When Linc laid him down, Wyatt wiggled himself into little-spoon position, nestling against Linc’s solid frame, noting Linc now wore a threadbare t-shirt and soft sweatpants that felt good against Wyatt’s overheated skin. They fit together like puzzle pieces. If Wyatt wasn’t so high, he might have felt strange lying naked in Linc’s arms while he was fully clothed. Instead, it just sort of turned him on, or it would have if the drugs hadn’t stolen his ability to get hard. Linc’s arm wrapped around Wyatt’s waist, his thumb caressing circles on the soft skin beneath Wyatt’s belly button, making him shiver.

They weren’t a thing. They’d never be a thing. He told himself this over and over on a loop as they lay there in the dark. But when Linc’s lips skimmed across his neck, Wyatt tilted his head to give him better access.

“You can’t keep doing this to yourself,” Linc warned, pressing the words into Wyatt’s skin like a spell that could make it true somehow.

But Wyatt knew better.

“Sure, I can. I’ve been doing it my whole life,” he assured him.

“Your whole life,” Linc muttered. “You’re twenty-two. Your life hasn’t even started yet.”

Tears welled in Wyatt’s eyes from nowhere, his throat tight. “My life ended when I was six and my older brother, Landon, died. If he had lived, he would’ve been the heir my father demands, and I could have escaped. My father never would have looked for me.”
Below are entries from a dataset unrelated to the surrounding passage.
(** The bytes after the significant ones are zero. *)
Lemma canonical_tail p n : prefix_ok p -> (n <= 16)%nat -> plen p <= 8 * Z.of_nat n ->
  take n (bits p) ++ replicate (16 - n) 0 = bits p.
Proof.
  intros [Hl Hb Hlen Hc] Hn Hp. rewrite <- (take_drop n (bits p)) at 2. f_equal.
  set (d := drop n (bits p)). assert (Hdl : length d = (16 - n)%nat) by (unfold d; len).
  assert (Hdb : bytes d) by (unfold d; auto with rill).
  enough (be_val d = 0) as H0.
  { rewrite <- (be_bytes_be_val (16 - n) d), H0 by done.
    rewrite <- (be_bytes_be_val (16 - n) (replicate (16 - n) 0)) by (auto with rill; len).
    by rewrite be_val_zeros. }
  pose proof (be_val_bound _ d Hdb Hdl) as Hd. unfold value in Hc.
  rewrite <- (take_drop n (bits p)), be_val_app in Hc. fold d in Hc. rewrite Hdl in Hc.
  replace (128 - plen p) with (8 * Z.of_nat (16 - n) + (8 * Z.of_nat n - plen p)) in Hc by lia.
  rewrite Z.pow_add_r in Hc by lia. apply Z.mod_divide in Hc as [m Hm]; [|lia].
  set (t := 2 ^ (8 * Z.of_nat (16 - n))) in *. set (u := 2 ^ (8 * Z.of_nat n - plen p)) in *.
  unfold is_uint in Hd. fold t in Hd.
  rewrite <- (Z.mod_small (be_val d) t) by done. apply Z.mod_divide; [lia|].
  exists (m * u - be_val (take n (bits p))).
  replace (be_val d) with (m * (t * u) - t * be_val (take n (bits p))) by lia. ring.
Qed.

(** A canonical prefix is a fixed point of the constructor. *)
Lemma new_self p : prefix_ok p -> new (bits p) (plen p) (v4 p) = Some p.
Proof.
  intros [Hl Hb Hlen Hc]. apply new_spec; [done|done|lia|]. split; [lia|]. fold (value p).
  rewrite Hc, Z.sub_0_r. unfold value. rewrite be_bytes_be_val by done. by destruct p.
Qed.

Lemma significant_div p : prefix_ok p -> significant p = value p / 2 ^ (128 - plen p).
Proof.
  intros Hp. pose proof (value_bound p Hp). pose proof (pk_len p Hp). pose proof (max_len_bound (v4 p)).
  unfold significant. case_decide as E.
  - rewrite E, Z.sub_0_r, Z.div_small; [done|uint].
  - rewrite Z.shiftr_div_pow2 by lia. done.
Qed.

Lemma contains_spec p q : prefix_ok p -> prefix_ok q ->
  contains p q = true <->
  v4 p = v4 q /\ plen p <= plen q /\
  value q / 2 ^ (128 - plen p) = value p / 2 ^ (128 - plen p).
Proof.
  intros Hp Hq. pose proof (pk_len p Hp). pose proof (pk_len q Hq). pose proof (max_len_bound (v4 q)).
  unfold contains. case_decide as Hc; [naive_solver lia|].
  rewrite bool_decide_eq_true, !significant_div, Z.shiftr_div_pow2, Z.div_div by (done || lia).
  rewrite <- Z.pow_add_r by lia. replace (128 - plen q + (plen q - plen p)) with (128 - plen p) by lia.
  split; [|naive_solver]. intros E. split_and!; [|lia|done].
  destruct (decide (v4 p = v4 q)); tauto.
Qed.

Lemma from_ip_spec a : ip_ok a ->
  exists q, from_ip a = Ok q /\ prefix_ok q /\ value q = addr_val a /\
    plen q = max_len (is_ipv4 a) /\ v4 q = is_ipv4 a.
Proof.
  intros Ha. pose proof (addr_val_bound a Ha) as Hb.
  set (b := match a with V4 o => o ++ replicate 12 0 | V6 o => o end).
  assert (length b = 16%nat /\ bytes b) as [Hl Hby].
  { unfold b. destruct a as [o|o]; destruct Ha as [Hl Ho]; split; try done; [by len|].
    apply bytes_app. auto with rill. }
  assert (Hav : addr_val a = be_val b) by by destruct a.
  pose proof (max_len_bound (is_ipv4 a)).
  assert (Hfi : from_ip a = unwrap (new b (max_len (is_ipv4 a)) (is_ipv4 a))) by by destruct a.
  destruct (new b (max_len (is_ipv4 a)) (is_ipv4 a)) as [q|] eqn:E.
  - exists q. apply new_ok in E as (Hq & Hv & Hp & Hf); [|done|done|lia].
    split; [done|].
    split; [done|]. split; [|done]. rewrite Hv, Hav.
    enough (be_val b mod 2 ^ (128 - max_len (is_ipv4 a)) = 0) by lia.
    destruct a as [o|o]; cbn [max_len is_ipv4].
    + destruct Ha. rewrite <- Hav, addr_val_v4, Z.mul_comm by done. apply Z.mod_mul. lia.
    + change (2 ^ (128 - 128)) with 1. apply Z.mod_1_r.
  - exfalso. unfold new in E. destruct a; cbn in E; repeat case_decide; try done; lia.
Qed.

(** ** Table and engine *)

Inductive RouteSource := Lan | Mesh | DynDn42 | Dn42 | Tailnet.

#[export] Instance RouteSource_eq_dec : EqDecision RouteSource.
Proof. solve_decision. Defined.

Definition priority (s : RouteSource) : Z :=
  match s with Lan => 0 | Mesh => 1 | Dn42 => 2 | DynDn42 => 3 | Tailnet => 4 end.

Inductive RouteVia :=
| ViaMesh (node_id : Z)
| ViaDn42 (peer : string)
| ViaTailnet (peer : string)
| ViaDirect (dev : string).

#[export] Instance RouteVia_eq_dec : EqDecision RouteVia.
Proof. solve_decision. Defined.

Record RouteEntry := mk_entry {
  prefix : Prefix;
  source : RouteSource;
  via : RouteVia;
  metric : option Z
}.

#[export] Instance RouteEntry_eq_dec : EqDecision RouteEntry.
Proof. solve_decision. Defined.

Record LpmTable := mk_table { entries : list RouteEntry }.

Definition table_new : LpmTable := mk_table [].

Definition table_insert (t : LpmTable) (e : RouteEntry) : LpmTable := mk_table (entries t ++ [e]).

Definition table_remove (t : LpmTable) (p : Prefix) (s : RouteSource) (v : RouteVia) : bool * LpmTable :=
  let before := length (entries t) in
  let es := List.filter (fun e => negb (bool_decide (prefix e = p) && bool_decide (source e = s)
                                        && bool_decide (via e = v))) (entries t) in
  (negb (bool_decide (length es = before)), mk_table es).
Linc’s arms tightened around him, pressing soothing kisses against his bandaged shoulder.

“I hate my brother,” Wyatt confessed in a whisper. “I’m a monster, right? Like who hates an eight-year-old for getting cancer and dying? Me. I do. He fucking escaped. He got out.” He should stop talking, but he couldn’t. Panic crushed in on him. If he didn’t get the words out, he was sure he’d choke on them. “The night I got arrested… do you know what my dad said?”

Linc’s hand flattened over the bruise his father had left. “Wyatt, don’t.”